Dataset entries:
(** [update_forecast] always answers: its answer is [forecast_response] of
    the rows of the table, and all it does to the world is to add objects. *)
Lemma update_forecast_run (s : world F) (l : loc) (df : DataFrame F)
    (well_api_arg : string)
    (request_json : result (option (list (string * F)))) :
  nth_error (heap s) l = Some df ->
  exists objects,
    update_forecast curve_fit date_range l well_api_arg request_json s
    = (inr (forecast_response curve_fit date_range df well_api_arg
              request_json),
       {| heap := heap s ++ objects; stdout := stdout s |}).
Proof.
  destruct s as [h o]. cbn [heap stdout]. intros H.
  unfold update_forecast, try_except, forecast_response.
  rewrite run_lift. destruct request_json as [e|params]; cbn [rbind].
  { rewrite run_ret. exists []. now rewrite app_nil_r. }
  step. step.
  rewrite (boolean_index_filter
             (fun a => String.eqb (str_of_int a) well_api_arg)).
  fold (rows_named df well_api_arg). set (wd := rows_named df well_api_arg).
  step. step.
  destruct (length wd <? 24)%nat.
  { rewrite run_ret. now exists [wd]. }
  step. step. rewrite slice_train. fold (train_rows wd).
  erewrite run_forecast_well by lookup.
  destruct (forecast_of curve_fit (train_rows wd) 12)
    as [e|[oil_forecast gas_forecast]]; cbn [rbind fst snd].
  { rewrite run_ret. eexists [_; _; _]. now rewrite <- !app_assoc. }
  rewrite run_lift.
  destruct (subscript params "oil_adjustment") as [e|oil_percent];
    cbn [rbind].
  { rewrite run_ret. eexists [_; _; _]. now rewrite <- !app_assoc. }
  rewrite run_lift.
  destruct (subscript params "gas_adjustment") as [e|gas_percent];
    cbn [rbind].
  { rewrite run_ret. eexists [_; _; _]. now rewrite <- !app_assoc. }
  step. rewrite run_lift.
  destruct (iloc_last (map prod_date (train_rows wd))) as [e|last_date];
    cbn [rbind].
  { rewrite run_ret. eexists [_; _; _]. now rewrite <- !app_assoc. }
  rewrite run_lift.
  destruct (date_range (last_date + 30 * ns_per_day)) as [e|forecast_dates];
    cbn [rbind].
  { rewrite run_ret. eexists [_; _; _]. now rewrite <- !app_assoc. }
  rewrite run_ret. eexists [_; _; _]. now rewrite <- !app_assoc.
Qed.

End Listing.

Section UpdateForecast.

Context {F : Type} {num : Numeric F}.

Variable curve_fit :
  (F -> F -> F -> F -> F) -> list Z -> list F -> params F -> bounds F ->
  result (params F).

Variable date_range : Z -> result (list Z).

▸ ABOUT THIS EXERCISE
Would you write out all of the data again, unchanged?

▸ YOUR SOLUTION
(** [update_forecast] always answers: its answer is [forecast_response] of
    the rows of the table, and all it does to the world is to add objects. *)
Lemma update_forecast_run (s : world F) (l : loc) (df : DataFrame F)
    (well_api_arg : string)
    (request_json : result (option (list (string * F)))) :
  nth_error (heap s) l = Some df ->
  exists objects,
    update_forecast curve_fit date_range l well_api_arg request_json s
    = (inr (forecast_response curve_fit date_range df well_api_arg
              request_json),
       {| heap := heap s ++ objects; stdout := stdout s |}).
Proof.
  destruct s as [h o]. cbn [heap stdout]. intros H.
  unfold update_forecast, try_except, forecast_response.
  rewrite run_lift. destruct request_json as [e|params]; cbn [rbind].
  { rewrite run_ret. exists []. now rewrite app_nil_r. }
  step. step.
  rewrite (boolean_index_filter
             (fun a => String.eqb (str_of_int a) well_api_arg)).
  fold (rows_named df well_api_arg). set (wd := rows_named df well_api_arg).
  step. step.
  destruct (length wd <? 24)%nat.
  { rewrite run_ret. now exists [wd]. }
  step. step. rewrite slice_train. fold (train_rows wd).
  erewrite run_forecast_well by lookup.
  destruct (forecast_of curve_fit (train_rows wd) 12)
    as [e|[oil_forecast gas_forecast]]; cbn [rbind fst snd].
  { rewrite run_ret. eexists [_; _; _]. now rewrite <- !app_assoc. }
  rewrite run_lift.
  destruct (subscript params "oil_adjustment") as [e|oil_percent];
    cbn [rbind].
  { rewrite run_ret. eexists [_; _; _]. now rewrite <- !app_assoc. }
  rewrite run_lift.
  destruct (subscript params "gas_adjustment") as [e|gas_percent];
    cbn [rbind].
  { rewrite run_ret. eexists [_; _; _]. now rewrite <- !app_assoc. }
  step. rewrite run_lift.
  destruct (iloc_last (map prod_date (train_rows wd))) as [e|last_date];
    cbn [rbind].
  { rewrite run_ret. eexists [_; _; _]. now rewrite <- !app_assoc. }
  rewrite run_lift.
  destruct (date_range (last_date + 30 * ns_per_day)) as [e|forecast_dates];
    cbn [rbind].
  { rewrite run_ret. eexists [_; _; _]. now rewrite <- !app_assoc. }
  rewrite run_ret. eexists [_; _; _]. now rewrite <- !app_assoc.
Qed.

End Listing.

Section UpdateForecast.

Context {F : Type} {num : Numeric F}.

Variable curve_fit :
  (F -> F -> F -> F -> F) -> list Z -> list F -> params F -> bounds F ->
  result (params F).

Variable date_range : Z -> result (list Z).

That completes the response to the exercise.